**Task description:**
Which lines run from the line with "written, after exactly" through the line with "true) ++ ws →" in the entries below? Print them exactly, both ends included, and nothing more.

**Records supplied:**
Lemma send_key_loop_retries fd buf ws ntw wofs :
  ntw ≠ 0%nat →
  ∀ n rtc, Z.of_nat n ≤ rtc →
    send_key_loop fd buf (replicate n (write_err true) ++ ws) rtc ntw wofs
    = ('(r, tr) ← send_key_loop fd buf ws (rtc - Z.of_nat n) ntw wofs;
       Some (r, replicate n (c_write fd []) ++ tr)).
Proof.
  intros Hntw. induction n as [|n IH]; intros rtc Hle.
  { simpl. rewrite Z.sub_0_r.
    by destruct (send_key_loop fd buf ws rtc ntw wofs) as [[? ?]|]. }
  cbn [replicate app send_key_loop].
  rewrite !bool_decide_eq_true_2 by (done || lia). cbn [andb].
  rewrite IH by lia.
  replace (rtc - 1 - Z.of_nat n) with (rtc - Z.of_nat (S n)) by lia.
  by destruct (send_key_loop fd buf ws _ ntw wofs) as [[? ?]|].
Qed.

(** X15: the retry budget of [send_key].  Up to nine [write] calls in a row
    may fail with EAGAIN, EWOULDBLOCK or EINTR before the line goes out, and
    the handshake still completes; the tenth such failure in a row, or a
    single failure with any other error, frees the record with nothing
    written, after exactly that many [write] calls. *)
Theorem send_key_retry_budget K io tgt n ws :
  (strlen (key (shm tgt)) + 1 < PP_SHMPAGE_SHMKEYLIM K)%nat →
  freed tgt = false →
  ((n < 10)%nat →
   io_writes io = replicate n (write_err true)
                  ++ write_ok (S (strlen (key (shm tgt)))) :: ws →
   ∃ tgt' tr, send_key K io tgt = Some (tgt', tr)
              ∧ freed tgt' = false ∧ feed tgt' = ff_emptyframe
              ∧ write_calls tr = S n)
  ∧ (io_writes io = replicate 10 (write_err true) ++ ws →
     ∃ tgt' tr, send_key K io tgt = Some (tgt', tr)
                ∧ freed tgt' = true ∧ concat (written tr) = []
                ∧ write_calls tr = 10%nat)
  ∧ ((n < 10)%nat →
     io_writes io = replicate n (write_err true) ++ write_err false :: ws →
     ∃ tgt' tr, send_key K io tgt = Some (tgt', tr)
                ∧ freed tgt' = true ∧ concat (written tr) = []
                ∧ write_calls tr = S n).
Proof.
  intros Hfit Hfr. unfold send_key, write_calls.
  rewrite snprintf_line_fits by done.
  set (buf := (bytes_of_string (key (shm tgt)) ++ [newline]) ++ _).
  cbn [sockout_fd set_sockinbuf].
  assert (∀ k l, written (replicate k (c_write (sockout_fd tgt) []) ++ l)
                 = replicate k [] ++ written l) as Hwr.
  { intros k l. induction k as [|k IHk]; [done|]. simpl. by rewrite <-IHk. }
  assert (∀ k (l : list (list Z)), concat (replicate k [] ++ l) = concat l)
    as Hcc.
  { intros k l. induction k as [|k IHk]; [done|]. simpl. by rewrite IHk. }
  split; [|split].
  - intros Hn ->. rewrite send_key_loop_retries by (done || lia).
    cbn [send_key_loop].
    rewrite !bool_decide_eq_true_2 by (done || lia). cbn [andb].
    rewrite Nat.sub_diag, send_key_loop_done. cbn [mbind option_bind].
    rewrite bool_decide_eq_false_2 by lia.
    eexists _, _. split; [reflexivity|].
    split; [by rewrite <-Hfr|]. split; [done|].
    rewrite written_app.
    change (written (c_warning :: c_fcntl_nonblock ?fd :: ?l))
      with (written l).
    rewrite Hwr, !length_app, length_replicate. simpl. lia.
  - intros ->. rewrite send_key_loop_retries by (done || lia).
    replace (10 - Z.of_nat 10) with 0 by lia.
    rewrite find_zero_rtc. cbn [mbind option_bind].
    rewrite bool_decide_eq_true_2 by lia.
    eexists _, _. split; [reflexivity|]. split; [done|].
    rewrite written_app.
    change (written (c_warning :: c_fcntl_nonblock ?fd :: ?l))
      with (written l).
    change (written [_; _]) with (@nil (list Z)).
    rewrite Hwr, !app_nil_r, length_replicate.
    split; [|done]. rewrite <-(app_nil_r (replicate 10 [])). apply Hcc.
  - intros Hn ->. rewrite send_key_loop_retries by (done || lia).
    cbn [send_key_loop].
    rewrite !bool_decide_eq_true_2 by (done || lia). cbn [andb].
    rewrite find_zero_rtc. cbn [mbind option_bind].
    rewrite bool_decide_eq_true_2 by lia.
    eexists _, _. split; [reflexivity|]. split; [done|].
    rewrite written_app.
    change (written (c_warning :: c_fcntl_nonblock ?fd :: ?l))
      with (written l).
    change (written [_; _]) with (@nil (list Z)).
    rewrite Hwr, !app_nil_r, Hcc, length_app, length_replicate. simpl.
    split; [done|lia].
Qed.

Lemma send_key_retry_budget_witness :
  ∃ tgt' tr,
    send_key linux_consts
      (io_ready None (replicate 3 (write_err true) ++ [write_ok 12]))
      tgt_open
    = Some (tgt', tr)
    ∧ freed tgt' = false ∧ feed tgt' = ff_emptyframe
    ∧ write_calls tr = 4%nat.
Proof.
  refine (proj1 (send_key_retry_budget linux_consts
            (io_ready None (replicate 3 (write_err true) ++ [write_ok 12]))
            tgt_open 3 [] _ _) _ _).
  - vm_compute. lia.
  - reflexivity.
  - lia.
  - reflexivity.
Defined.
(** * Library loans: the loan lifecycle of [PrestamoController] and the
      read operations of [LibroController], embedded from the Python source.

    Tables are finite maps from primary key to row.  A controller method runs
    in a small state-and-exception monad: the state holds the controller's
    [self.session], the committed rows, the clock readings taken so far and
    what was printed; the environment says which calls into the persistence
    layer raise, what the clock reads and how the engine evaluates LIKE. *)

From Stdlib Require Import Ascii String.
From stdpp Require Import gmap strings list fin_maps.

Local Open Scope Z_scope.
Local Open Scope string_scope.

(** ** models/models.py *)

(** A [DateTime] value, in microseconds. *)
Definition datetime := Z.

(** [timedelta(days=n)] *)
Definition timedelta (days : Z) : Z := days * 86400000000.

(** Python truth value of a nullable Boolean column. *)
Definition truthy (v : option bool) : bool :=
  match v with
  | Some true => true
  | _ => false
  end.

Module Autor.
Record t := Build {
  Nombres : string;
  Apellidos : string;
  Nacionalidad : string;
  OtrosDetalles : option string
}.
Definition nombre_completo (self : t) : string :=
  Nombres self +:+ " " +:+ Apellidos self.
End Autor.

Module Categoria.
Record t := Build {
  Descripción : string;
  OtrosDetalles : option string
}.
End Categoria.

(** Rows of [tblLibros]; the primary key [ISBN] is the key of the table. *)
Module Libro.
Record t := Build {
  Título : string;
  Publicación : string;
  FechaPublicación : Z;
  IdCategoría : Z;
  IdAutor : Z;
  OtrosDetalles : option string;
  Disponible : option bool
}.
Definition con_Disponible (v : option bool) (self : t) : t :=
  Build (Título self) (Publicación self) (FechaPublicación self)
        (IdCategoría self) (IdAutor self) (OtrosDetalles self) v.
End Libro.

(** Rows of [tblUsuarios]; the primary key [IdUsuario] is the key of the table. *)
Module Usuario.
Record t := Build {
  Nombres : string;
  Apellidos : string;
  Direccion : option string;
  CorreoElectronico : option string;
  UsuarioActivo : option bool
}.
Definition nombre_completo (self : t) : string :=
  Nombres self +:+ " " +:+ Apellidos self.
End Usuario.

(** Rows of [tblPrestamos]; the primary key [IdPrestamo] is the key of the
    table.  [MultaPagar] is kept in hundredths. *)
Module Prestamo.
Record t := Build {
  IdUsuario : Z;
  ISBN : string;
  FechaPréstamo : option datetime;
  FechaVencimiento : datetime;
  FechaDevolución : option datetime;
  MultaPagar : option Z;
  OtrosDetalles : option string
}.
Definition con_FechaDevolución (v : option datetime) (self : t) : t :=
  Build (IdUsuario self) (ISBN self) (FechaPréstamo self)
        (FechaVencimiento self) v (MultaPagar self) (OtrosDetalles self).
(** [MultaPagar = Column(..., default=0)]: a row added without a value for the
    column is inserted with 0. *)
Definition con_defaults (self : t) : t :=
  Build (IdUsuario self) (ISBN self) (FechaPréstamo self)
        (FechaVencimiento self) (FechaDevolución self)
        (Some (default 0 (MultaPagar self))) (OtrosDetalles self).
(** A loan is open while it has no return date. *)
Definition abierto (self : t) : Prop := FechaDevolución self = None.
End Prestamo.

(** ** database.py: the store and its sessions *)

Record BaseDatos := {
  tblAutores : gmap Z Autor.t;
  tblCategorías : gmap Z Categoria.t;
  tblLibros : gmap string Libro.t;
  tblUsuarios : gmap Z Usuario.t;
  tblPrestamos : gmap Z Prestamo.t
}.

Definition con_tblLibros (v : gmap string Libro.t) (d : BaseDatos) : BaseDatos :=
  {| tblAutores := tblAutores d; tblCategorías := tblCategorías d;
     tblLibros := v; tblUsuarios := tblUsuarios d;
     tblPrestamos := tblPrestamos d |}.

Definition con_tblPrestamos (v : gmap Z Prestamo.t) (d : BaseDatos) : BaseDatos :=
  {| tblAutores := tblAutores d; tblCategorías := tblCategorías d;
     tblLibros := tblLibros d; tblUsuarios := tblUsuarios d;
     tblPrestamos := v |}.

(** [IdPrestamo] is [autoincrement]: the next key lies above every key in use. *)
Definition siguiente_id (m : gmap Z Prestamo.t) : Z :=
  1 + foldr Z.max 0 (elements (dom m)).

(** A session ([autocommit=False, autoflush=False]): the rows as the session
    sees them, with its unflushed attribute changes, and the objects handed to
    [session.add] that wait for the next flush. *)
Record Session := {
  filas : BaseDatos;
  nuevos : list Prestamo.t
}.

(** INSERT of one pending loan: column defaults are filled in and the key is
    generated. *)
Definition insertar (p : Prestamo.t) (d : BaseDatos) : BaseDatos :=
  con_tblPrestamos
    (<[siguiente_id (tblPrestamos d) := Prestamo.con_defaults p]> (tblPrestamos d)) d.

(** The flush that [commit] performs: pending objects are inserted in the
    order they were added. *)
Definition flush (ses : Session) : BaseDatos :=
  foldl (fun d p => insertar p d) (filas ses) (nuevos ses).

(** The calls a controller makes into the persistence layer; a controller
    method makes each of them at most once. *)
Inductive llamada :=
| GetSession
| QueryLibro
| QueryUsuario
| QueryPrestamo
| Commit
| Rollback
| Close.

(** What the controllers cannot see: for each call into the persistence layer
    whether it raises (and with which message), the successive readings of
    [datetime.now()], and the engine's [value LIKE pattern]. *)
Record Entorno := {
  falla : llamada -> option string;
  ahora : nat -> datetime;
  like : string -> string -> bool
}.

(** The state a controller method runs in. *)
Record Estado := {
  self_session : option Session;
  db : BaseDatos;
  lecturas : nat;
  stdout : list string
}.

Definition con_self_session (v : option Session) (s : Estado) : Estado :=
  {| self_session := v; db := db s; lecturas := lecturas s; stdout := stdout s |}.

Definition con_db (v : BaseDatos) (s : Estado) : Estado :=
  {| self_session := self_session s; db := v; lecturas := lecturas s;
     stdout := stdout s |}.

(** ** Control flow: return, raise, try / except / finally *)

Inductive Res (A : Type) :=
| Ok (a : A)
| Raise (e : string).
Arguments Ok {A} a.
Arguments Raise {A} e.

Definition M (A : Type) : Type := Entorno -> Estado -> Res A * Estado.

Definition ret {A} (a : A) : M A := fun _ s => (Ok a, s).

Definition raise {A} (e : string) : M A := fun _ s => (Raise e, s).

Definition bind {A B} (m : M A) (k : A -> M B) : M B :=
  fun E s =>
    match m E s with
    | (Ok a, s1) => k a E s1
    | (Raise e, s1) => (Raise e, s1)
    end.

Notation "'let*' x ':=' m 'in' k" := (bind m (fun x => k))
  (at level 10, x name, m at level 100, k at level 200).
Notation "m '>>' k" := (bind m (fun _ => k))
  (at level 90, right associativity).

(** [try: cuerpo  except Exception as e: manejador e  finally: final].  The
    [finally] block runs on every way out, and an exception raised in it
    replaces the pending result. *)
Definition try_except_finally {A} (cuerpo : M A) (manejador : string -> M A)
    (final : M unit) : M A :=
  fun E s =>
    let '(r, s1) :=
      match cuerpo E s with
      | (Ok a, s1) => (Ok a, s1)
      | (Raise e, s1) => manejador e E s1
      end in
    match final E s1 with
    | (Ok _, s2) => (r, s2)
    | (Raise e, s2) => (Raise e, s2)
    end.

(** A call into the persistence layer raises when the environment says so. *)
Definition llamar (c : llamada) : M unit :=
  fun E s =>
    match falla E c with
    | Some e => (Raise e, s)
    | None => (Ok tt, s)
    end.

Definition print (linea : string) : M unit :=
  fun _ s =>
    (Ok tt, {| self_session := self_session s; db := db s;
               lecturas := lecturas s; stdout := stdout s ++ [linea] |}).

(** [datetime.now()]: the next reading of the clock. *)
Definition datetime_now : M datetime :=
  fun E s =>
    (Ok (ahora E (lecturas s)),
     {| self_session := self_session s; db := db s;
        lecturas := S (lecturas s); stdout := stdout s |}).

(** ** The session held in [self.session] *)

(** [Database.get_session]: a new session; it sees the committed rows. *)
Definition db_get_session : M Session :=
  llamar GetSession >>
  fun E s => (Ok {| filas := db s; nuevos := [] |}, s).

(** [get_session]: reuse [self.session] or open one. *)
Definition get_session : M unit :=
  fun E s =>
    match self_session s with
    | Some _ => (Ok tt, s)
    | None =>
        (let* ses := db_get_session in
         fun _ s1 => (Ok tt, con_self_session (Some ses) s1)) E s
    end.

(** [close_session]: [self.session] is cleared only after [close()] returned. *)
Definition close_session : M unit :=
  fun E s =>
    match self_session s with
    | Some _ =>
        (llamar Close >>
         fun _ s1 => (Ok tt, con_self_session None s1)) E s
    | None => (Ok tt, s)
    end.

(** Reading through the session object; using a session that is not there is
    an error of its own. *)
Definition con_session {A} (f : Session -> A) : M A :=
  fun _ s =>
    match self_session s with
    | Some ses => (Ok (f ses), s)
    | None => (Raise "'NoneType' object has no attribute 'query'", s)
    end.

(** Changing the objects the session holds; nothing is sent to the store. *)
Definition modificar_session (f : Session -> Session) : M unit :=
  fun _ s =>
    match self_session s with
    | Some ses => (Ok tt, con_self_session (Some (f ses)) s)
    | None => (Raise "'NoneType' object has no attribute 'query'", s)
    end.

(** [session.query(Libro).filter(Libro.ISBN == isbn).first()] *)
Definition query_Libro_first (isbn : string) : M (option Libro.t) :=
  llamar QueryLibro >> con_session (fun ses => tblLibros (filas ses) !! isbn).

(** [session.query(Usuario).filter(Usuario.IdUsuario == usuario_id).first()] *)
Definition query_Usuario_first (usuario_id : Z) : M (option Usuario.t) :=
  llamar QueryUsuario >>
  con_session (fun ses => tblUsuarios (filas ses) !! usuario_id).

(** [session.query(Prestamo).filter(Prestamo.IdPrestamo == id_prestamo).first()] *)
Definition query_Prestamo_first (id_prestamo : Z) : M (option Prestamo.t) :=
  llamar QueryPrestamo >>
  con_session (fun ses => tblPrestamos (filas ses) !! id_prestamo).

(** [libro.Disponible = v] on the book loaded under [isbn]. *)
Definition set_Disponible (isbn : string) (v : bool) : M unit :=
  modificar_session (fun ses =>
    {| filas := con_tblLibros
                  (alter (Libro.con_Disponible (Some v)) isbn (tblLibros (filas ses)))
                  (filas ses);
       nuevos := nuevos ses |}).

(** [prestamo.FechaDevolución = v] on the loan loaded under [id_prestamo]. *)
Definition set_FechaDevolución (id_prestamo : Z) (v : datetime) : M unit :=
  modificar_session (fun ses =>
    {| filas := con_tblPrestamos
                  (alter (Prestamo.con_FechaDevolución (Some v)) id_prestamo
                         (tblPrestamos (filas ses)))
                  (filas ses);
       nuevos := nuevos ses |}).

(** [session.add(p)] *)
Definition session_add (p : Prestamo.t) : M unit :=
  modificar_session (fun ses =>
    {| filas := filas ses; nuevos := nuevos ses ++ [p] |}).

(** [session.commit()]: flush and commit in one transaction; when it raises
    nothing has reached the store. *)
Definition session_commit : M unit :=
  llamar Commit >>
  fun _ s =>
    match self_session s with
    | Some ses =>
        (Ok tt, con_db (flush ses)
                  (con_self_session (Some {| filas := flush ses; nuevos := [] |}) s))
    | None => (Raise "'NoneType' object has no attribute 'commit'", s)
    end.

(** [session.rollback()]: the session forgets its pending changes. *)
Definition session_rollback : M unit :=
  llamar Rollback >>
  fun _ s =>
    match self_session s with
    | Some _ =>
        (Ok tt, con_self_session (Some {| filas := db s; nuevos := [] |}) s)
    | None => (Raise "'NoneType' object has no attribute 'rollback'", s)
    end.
* * *
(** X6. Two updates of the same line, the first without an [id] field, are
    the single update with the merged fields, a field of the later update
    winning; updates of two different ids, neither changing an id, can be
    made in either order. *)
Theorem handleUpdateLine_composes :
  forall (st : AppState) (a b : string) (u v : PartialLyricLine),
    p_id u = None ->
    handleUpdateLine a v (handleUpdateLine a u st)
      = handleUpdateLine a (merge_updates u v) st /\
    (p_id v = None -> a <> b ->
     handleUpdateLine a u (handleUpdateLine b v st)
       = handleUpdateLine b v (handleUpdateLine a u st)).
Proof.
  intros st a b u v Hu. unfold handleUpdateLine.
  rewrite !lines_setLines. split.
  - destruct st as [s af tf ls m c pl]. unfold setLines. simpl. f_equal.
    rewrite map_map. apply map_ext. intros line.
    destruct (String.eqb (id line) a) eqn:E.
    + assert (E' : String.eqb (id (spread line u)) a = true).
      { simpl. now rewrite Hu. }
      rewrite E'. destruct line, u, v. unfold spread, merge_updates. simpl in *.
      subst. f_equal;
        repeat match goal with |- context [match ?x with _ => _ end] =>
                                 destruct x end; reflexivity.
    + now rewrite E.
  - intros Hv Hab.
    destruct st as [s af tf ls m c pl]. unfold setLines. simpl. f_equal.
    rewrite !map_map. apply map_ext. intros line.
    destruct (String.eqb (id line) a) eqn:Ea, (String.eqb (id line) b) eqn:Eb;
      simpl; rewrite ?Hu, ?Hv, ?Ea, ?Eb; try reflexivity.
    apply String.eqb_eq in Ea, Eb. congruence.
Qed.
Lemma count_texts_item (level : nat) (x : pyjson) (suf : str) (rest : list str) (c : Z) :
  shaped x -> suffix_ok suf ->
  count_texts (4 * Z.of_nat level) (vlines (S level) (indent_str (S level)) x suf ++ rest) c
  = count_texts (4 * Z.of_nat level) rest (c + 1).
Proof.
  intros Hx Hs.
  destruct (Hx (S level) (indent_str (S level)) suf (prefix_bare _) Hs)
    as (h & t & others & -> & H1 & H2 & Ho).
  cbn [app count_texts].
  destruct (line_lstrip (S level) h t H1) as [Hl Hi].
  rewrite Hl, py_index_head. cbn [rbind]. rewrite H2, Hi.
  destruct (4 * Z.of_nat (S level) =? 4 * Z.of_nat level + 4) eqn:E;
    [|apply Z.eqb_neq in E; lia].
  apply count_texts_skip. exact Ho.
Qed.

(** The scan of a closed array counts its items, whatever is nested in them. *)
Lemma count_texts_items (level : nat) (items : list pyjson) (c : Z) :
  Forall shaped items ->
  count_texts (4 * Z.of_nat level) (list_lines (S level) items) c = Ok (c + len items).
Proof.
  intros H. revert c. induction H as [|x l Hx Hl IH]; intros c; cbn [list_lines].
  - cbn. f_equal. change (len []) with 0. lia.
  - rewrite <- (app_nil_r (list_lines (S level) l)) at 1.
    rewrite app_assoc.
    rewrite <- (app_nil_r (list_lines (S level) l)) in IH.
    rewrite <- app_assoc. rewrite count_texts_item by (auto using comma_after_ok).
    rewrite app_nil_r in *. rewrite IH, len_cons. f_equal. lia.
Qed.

**Answer space:**
    written, after exactly that many [write] calls. *)
Theorem send_key_retry_budget K io tgt n ws :
  (strlen (key (shm tgt)) + 1 < PP_SHMPAGE_SHMKEYLIM K)%nat →
  freed tgt = false →
  ((n < 10)%nat →
   io_writes io = replicate n (write_err true)
                  ++ write_ok (S (strlen (key (shm tgt)))) :: ws →
   ∃ tgt' tr, send_key K io tgt = Some (tgt', tr)
              ∧ freed tgt' = false ∧ feed tgt' = ff_emptyframe
              ∧ write_calls tr = S n)
  ∧ (io_writes io = replicate 10 (write_err true) ++ ws →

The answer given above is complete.